**WORK TO COMPLETE**
Determine how many lines in the entries below hold "ESOCKTNOSUPPORT". Respond with that number only.

--------------------

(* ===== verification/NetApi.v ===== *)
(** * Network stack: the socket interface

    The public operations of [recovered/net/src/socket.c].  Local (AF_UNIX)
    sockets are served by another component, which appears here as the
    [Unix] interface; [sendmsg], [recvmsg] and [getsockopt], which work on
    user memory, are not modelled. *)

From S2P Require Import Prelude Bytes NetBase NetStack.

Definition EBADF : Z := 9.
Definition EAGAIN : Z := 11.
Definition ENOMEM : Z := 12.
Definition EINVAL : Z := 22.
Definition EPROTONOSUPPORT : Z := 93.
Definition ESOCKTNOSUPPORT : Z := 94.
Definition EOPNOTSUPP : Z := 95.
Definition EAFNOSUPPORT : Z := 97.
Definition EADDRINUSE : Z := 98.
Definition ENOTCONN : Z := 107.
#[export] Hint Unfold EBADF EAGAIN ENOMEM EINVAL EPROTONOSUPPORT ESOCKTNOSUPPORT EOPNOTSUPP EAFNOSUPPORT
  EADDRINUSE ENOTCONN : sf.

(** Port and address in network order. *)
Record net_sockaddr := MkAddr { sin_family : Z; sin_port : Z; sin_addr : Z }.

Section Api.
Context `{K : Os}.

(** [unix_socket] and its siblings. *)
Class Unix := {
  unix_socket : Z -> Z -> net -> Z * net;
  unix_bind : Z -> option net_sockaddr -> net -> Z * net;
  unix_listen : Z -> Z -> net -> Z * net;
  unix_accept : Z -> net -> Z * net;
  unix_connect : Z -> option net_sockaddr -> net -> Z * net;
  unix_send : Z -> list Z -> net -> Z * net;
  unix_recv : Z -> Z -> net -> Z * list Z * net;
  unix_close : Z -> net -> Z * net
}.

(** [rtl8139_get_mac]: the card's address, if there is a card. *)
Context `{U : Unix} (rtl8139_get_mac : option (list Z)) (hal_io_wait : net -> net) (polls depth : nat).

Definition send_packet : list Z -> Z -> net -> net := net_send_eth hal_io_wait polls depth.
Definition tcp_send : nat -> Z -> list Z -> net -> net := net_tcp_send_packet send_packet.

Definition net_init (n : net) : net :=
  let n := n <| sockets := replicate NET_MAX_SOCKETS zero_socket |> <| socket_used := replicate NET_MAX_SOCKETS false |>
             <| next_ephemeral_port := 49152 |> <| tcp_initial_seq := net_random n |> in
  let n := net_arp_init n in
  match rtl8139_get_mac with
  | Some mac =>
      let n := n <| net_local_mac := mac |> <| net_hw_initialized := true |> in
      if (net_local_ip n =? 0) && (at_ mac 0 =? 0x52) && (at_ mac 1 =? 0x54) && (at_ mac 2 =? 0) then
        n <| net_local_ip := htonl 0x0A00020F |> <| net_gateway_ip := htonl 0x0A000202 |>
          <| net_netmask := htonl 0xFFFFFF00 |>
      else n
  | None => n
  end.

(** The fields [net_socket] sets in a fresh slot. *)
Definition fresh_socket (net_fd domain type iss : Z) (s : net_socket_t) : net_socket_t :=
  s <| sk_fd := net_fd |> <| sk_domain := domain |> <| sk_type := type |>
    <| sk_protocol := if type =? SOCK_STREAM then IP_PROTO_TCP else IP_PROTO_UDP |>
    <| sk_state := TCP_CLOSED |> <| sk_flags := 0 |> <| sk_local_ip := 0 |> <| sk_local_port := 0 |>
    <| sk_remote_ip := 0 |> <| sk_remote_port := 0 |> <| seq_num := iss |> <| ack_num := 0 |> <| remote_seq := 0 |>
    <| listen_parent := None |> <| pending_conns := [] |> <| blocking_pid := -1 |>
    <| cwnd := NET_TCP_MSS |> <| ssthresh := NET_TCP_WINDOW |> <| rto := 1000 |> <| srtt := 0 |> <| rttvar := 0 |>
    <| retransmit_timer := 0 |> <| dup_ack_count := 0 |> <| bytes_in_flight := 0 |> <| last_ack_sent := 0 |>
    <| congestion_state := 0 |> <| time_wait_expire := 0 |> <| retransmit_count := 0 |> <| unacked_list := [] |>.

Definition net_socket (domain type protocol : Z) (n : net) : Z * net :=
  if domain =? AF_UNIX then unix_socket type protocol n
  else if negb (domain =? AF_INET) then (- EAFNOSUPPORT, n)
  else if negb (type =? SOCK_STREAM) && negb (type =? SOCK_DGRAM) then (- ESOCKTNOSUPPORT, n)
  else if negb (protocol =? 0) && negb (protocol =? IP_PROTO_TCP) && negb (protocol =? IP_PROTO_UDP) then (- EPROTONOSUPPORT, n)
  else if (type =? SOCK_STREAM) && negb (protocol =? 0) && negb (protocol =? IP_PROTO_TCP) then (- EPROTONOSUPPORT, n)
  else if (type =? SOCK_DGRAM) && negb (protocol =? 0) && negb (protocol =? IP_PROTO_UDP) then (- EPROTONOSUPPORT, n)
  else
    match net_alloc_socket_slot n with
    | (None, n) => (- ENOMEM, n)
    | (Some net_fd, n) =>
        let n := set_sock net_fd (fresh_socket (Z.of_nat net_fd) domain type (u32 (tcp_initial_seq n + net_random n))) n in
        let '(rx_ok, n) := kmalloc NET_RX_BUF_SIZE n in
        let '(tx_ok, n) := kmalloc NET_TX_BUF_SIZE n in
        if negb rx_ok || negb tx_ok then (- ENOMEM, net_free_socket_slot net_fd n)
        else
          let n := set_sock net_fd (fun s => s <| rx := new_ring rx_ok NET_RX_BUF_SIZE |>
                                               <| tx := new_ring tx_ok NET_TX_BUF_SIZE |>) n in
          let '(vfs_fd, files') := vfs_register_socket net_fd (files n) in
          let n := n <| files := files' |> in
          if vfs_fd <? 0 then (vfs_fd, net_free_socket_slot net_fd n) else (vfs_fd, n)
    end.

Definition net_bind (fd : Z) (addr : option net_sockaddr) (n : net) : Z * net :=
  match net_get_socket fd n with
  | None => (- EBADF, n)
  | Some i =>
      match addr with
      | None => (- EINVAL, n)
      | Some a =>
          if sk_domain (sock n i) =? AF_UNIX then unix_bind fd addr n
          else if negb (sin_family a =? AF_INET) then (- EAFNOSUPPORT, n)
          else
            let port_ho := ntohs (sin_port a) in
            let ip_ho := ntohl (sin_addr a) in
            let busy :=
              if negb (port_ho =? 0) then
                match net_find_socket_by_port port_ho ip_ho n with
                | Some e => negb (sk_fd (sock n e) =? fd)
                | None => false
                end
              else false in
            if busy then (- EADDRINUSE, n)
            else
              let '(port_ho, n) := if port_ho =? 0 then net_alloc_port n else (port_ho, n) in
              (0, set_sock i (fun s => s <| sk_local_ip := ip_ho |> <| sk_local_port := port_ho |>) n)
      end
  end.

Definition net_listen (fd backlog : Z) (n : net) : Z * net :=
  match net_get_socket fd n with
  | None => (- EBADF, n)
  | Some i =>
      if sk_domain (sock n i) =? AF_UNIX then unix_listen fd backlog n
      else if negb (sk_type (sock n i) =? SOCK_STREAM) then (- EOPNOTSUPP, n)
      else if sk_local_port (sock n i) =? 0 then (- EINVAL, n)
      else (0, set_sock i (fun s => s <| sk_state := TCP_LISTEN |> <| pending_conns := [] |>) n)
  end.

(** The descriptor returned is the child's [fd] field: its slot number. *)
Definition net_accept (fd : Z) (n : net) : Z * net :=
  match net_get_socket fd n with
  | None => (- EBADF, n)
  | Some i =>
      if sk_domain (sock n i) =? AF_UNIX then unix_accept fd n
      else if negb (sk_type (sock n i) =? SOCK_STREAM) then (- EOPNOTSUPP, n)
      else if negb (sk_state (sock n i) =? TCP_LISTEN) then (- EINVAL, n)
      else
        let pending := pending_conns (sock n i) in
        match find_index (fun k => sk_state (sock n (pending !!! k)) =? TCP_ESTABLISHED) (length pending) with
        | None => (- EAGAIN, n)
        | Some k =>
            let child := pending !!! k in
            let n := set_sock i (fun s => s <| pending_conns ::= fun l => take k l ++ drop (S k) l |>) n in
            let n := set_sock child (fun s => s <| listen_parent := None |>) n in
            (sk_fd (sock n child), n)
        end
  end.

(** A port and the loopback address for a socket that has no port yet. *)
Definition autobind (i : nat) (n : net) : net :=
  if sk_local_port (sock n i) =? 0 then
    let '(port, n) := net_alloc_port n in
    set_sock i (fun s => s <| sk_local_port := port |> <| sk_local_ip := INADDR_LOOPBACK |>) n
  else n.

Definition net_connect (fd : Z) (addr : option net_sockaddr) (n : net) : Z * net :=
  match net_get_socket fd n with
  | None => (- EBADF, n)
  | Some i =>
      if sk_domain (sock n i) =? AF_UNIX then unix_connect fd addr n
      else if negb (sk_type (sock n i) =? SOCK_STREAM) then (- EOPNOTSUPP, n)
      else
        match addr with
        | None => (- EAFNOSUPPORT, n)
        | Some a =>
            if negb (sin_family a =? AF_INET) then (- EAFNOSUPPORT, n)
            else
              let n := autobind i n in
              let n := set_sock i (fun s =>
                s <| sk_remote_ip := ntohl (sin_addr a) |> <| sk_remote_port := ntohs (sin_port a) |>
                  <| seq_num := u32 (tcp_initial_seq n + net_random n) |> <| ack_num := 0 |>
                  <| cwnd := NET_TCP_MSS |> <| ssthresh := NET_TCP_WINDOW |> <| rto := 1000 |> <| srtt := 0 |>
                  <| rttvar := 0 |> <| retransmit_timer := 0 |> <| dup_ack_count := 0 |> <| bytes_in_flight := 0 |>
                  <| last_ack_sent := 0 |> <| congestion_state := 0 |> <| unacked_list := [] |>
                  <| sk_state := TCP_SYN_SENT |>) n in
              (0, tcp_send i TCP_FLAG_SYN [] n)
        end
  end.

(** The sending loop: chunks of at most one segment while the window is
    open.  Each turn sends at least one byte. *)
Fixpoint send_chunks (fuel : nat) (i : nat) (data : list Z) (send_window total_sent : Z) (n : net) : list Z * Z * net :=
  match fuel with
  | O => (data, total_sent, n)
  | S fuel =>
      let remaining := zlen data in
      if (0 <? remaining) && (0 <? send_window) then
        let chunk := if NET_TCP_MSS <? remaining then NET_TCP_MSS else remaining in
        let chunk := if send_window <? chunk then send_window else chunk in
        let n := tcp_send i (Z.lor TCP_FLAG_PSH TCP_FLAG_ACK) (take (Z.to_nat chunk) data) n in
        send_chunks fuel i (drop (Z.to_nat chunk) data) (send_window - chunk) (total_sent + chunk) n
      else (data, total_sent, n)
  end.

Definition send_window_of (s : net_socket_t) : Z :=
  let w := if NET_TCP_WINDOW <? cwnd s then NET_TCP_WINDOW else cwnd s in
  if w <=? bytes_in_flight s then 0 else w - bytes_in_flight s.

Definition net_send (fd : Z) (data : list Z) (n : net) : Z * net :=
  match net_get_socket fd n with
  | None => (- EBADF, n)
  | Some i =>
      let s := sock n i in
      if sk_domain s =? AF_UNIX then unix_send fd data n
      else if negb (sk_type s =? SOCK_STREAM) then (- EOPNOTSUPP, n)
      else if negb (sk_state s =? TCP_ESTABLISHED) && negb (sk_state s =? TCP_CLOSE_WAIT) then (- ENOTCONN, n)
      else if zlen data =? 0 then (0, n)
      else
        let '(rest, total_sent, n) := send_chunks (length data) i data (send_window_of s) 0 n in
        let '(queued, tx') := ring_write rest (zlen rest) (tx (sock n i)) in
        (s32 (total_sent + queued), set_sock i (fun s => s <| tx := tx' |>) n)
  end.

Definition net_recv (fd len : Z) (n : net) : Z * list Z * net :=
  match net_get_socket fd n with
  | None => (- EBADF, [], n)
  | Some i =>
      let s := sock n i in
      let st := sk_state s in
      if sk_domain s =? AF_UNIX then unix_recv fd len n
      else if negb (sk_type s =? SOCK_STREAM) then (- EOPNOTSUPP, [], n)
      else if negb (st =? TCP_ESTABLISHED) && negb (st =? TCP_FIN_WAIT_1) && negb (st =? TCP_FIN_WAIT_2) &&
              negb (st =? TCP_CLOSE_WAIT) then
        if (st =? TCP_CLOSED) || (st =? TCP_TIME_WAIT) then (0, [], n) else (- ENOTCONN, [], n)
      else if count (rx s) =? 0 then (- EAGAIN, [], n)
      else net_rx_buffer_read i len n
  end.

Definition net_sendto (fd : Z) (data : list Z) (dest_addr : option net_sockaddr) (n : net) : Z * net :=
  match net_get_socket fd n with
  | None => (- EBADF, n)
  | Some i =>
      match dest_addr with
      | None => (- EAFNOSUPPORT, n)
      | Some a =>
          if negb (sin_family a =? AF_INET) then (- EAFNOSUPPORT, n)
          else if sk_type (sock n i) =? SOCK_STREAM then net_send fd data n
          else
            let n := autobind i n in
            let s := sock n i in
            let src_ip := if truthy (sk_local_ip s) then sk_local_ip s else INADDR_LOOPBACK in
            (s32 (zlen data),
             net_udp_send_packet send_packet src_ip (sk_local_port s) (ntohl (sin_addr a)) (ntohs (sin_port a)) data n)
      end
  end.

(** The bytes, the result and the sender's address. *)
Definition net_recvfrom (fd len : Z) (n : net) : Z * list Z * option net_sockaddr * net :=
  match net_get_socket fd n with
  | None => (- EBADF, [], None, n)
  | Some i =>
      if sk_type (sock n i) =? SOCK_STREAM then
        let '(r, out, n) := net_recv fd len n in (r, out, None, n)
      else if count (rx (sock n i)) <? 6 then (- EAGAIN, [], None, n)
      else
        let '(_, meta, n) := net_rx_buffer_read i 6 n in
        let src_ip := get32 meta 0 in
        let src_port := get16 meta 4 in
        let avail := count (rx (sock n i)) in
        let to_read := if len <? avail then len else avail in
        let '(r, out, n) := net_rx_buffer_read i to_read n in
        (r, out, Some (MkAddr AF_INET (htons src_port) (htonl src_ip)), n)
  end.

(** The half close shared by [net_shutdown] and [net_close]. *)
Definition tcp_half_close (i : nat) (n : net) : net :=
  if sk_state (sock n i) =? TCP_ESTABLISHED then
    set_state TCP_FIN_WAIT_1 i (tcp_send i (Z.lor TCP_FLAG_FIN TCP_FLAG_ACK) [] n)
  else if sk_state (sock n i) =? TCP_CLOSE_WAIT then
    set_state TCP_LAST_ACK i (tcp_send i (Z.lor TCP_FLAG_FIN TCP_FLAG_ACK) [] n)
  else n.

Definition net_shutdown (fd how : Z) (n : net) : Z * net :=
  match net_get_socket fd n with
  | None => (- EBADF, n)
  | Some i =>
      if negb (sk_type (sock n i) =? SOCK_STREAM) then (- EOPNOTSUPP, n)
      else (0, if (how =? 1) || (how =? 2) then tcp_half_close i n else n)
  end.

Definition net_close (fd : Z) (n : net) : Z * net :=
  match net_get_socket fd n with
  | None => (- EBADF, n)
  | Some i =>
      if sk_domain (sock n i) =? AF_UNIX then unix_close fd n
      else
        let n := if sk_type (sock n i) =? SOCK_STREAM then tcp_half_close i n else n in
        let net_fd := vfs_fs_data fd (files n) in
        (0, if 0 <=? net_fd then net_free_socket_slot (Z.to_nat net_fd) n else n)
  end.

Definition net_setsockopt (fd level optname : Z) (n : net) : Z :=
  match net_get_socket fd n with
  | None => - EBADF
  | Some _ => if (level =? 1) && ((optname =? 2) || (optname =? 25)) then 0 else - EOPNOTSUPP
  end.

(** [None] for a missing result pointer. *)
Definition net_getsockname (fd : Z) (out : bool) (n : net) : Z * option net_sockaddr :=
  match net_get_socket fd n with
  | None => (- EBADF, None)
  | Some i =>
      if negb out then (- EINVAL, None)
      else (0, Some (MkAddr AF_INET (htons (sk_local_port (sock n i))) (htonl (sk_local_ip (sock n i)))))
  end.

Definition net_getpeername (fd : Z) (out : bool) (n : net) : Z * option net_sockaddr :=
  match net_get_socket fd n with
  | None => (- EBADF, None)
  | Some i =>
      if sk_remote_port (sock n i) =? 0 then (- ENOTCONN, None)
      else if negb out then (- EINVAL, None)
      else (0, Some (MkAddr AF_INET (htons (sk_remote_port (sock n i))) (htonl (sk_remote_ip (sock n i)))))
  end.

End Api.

--------------------

**EXERCISE RESULT**
3